Gli dèi sono immortali, eppure non sono onnipotenti. Nella mitologia, come nella filosofia, c’è una forza che nemmeno loro riescono davvero a dominare: il tempo. Paradossalmente, a riuscirci è stato l’uomo. Non fermandolo, ma inventandolo. Il tempo, così come lo intendiamo, non esiste in natura: esso non scorre, non accelera, non rallenta. In natura esiste solo il cambiamento. È l’uomo che, per orientarsi nel divenire, ha creato il tempo come strumento, misura, racconto. In questo senso, il tempo è una delle più grandi invenzioni umane.
Il mito di Cronos è il primo grande racconto sul tempo. Cronos divora i suoi figli perché teme di essere superato quindi il tempo distrugge ciò che genera. È cieco, ciclico, crudele. Zeus lo sconfigge, ma non lo elimina. Lo imprigiona, e limitandolo cerca quindi di governarlo.
Non è la vittoria sull’eternità, ma sull’angoscia del caos. Da quel momento il tempo non è più solo distruzione; diventa successione, storia, direzione. Il mito anticipa ciò che farà l’uomo, ovvero non fermare il tempo, ma dargli una forma.
Diciamo che il tempo scorre, ma in realtà siamo noi a muoverci e cambiare. Il tempo è una percezione legata alla memoria e all’attesa. Per questo da bambini sembra infinito e da adulti fugge. Più esperienze accumuliamo, più le nuove si comprimono nello stesso schema.
Il tempo fisico è neutro mentre quello vissuto è emotivo. Ed è proprio questa soggettività che rende il tempo umano e non naturale.
Ore, giorni, anni, compleanni e anniversari: nulla di tutto questo esisterebbe senza l’uomo. Abbiamo inventato il tempo per raccontarci chi siamo stati e chi potremmo diventare. È un linguaggio, un’interpretazione, non una legge cosmica.
Senza l’uomo non esisterebbe il “troppo tardi”, né il “non ancora”, esisterebbe solo il cambiamento. Il tempo nasce quando qualcuno ha bisogno di dare un senso al mutamento.
Luciano De Crescenzo distingueva due modi di vivere il tempo. In orizzontale lo accumuliamo, definendolo con età, carriera, risultati, scadenze. È il tempo della società moderna, che misura il valore in progressione.
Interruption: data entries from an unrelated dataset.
Lemma merge_to_man_temp_shape (m : merged_t) (bgl : Z) :
  merge_to_man_temp missing_float parts = Ok (m, bgl) ->
  exists c m0,
    count_levels parts = Ok c /\
    (forall g, List.length (mget m0 g) = 1%nat) /\
    merge_man_temp missing_float parts c m0 = Ok (m, bgl).
Proof.
  intros H. unfold merge_to_man_temp in H.
  apply bind_ok in H as (c & Hc & H).
  apply bind_ok in H as (m1 & H1 & H).
  apply bind_ok in H as (m2 & H2 & H).
  apply bind_ok in H as (m3 & H3 & H).
  apply bind_ok in H as (m4 & H4 & H).
  exists c, m4. split; [exact Hc|]. split; [|exact H].
  intros g.
  rewrite (surface_from_sigw_lengths _ _ _ H4 g).
  rewrite (surface_from_sigt_lengths _ _ _ H3 g).
  rewrite (validate_surface_lengths _ _ H2 g).
  apply (seed_surface_one_level _ _ H1 g).
Qed.
End ManTempProfile.

(** X21.  After the surface level and the mandatory temperatures the
    profile is one surface level followed by levels of strictly decreasing
    pressure, all below the surface pressure (below 2000 when the surface
    pressure is missing); with mandatory reports that hold the six
    parameters the six lists are index-aligned.  [bgl] is the number of
    entries of [TTAA] after its first that were not appended. *)
Theorem merge_to_man_temp_profile (missing_float : Q) (parts : parts_t)
    (m : merged_t) (bgl : Z) :
  (forall n pt, get_part parts n = Ok pt -> part_wf pt) ->
  (forall pt, get_part parts TTAA = Ok pt -> complete pt) ->
  (forall pt, get_part parts TTCC = Ok pt -> complete pt) ->
  merge_to_man_temp missing_float parts = Ok (m, bgl) ->
  aligned m /\
  exists p0 added1 added2 c,
    count_levels parts = Ok c /\
    mPRES m = p0 :: added1 ++ added2 /\
    decreasing (added1 ++ added2) /\
    Forall (fun x => (x < plast_start missing_float p0)%Q)
      (added1 ++ added2) /\
    bgl = len (range 1 (num_man_levels c)) - len added1.
Proof.
  intros Hwf Ca Cc H.
  apply merge_to_man_temp_shape in H as (c & m0 & Hc & L & H).
  split.
  - eapply merge_man_temp_aligned; try eassumption.
    now apply one_level_aligned.
  - destruct (merge_man_temp_spec missing_float parts Hwf c m0 m bgl H)
      as (a1 & a2 & Em & Hd & Hb & Hbgl).
    pose proof (L PRES) as LP. simpl in LP.
    destruct (mPRES m0) as [|p0 [|? ?]] eqn:E0; try discriminate.
    exists p0, a1, a2, c. split; [exact Hc|]. split; [exact Em|].
    split; [exact Hd|]. split; [|exact Hbgl].
    apply Hb. unfold m_at. simpl. rewrite E0. reflexivity.
Qed.

Lemma merge_to_man_temp_profile_witness :
  merge_to_man_temp BelowGround.missing_float BelowGround.parts
    = Ok BelowGround.after_man_temp /\
  aligned (fst BelowGround.after_man_temp) /\
  snd BelowGround.after_man_temp = 1.
Proof.
  split; [vm_compute; reflexivity|]. split; [|reflexivity].
  assert (Hwf : forall n pt,
             get_part BelowGround.parts n = Ok pt -> part_wf pt).
  { intros n pt H. destruct n; vm_compute in H; try discriminate;
      injection H as <-; unfold part_wf; simpl;
      repeat constructor; simpl; intuition discriminate. }
  assert (Ca : forall pt,
             get_part BelowGround.parts TTAA = Ok pt -> complete pt).
  { intros pt H. vm_compute in H. injection H as <-.
    intros f. destruct f; reflexivity. }
  assert (Cc : forall pt,
             get_part BelowGround.parts TTCC = Ok pt -> complete pt).
  { intros pt H. vm_compute in H. discriminate. }
  assert (H : merge_to_man_temp BelowGround.missing_float BelowGround.parts
              = Ok (fst BelowGround.after_man_temp,
                    snd BelowGround.after_man_temp))
    by (vm_compute; reflexivity).
  exact (proj1 (merge_to_man_temp_profile BelowGround.missing_float
                  BelowGround.parts (fst BelowGround.after_man_temp)
                  (snd BelowGround.after_man_temp) Hwf Ca Cc H)).
Defined.

(** ** The [diff] decoder *)

Lemma nth_set_nth_same (l : list Q) (n : nat) (v : Q) :
  (n < List.length l)%nat -> nth n (set_nth l n v) 0%Q = v.
Proof.
  intros H. apply nth_error_nth. now apply set_nth_same.
Qed.

Lemma nth_set_nth_other (l : list Q) (n k : nat) (v : Q) :
  n <> k -> nth k (set_nth l n v) 0%Q = nth k l 0%Q.
Proof.
  intros H. pose proof (set_nth_other l n k v H) as E.
  destruct (nth_error l k) as [x|] eqn:Ek.
  - rewrite (nth_error_nth _ _ _ E). symmetry. now apply nth_error_nth.
  - apply nth_error_None in E, Ek.
    rewrite !nth_overflow by assumption. reflexivity.
Qed.

Section DiffCells.
Variable missing_float : Q.
Variable mi : GridMetaInt.
Variable mr : GridMetaReal.
Variable packed_buffer : list Z.
Variable w : nat.
Hypothesis Hbits : 0 <= gmi_bits mi <= 32.
Hypothesis Hflag : gmi_missing_flag mi = 0.
Hypothesis Hw : (0 < w)%nat.

(** A value stored at a cell changes no value the cells before it were
    computed from. *)
Lemma diff_value_set_nth (grid : list Q) (n : nat) (v : Q)
    (j i : nat) (idat : Z) :
  (i < w)%nat -> (j * w + i <= n)%nat ->
  diff_value mr w (set_nth grid n v) j i idat
  = diff_value mr w grid j i idat.
Proof.
  intros Hi Hn. unfold diff_value.
  destruct i as [|i'].
  - destruct j as [|j']; [reflexivity|].
    rewrite nth_set_nth_other by nia. reflexivity.
  - rewrite nth_set_nth_other by nia. reflexivity.
Qed.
Il tempo verticale, invece, è fatto di profondità. Un’ora può valere una vita. Un istante restare per sempre. È il tempo del senso, non della quantità. Il problema non è che il tempo passi, ma che lo attraversiamo solo in orizzontale, senza mai scendere in profondità.
La nostra paura del tempo si manifesta soprattutto nell’invecchiamento. Non temiamo il passare dei giorni, ma ciò che il loro trascorrere lascia sul corpo. Non a caso, una delle figure mitologiche più persistenti è il vampiro. Un essere immortale, immutabile, eternamente giovane.
Il vampiro non teme il tempo perché ne è fuori, non invecchia, non cambia, non decade. Ma paga un prezzo altissimo ovvero non vive davvero. Egli è sospeso, sterile, ripetitivo. È la perfetta incarnazione del nostro desiderio di fermare il tempo e, insieme, della condanna che questo comporta.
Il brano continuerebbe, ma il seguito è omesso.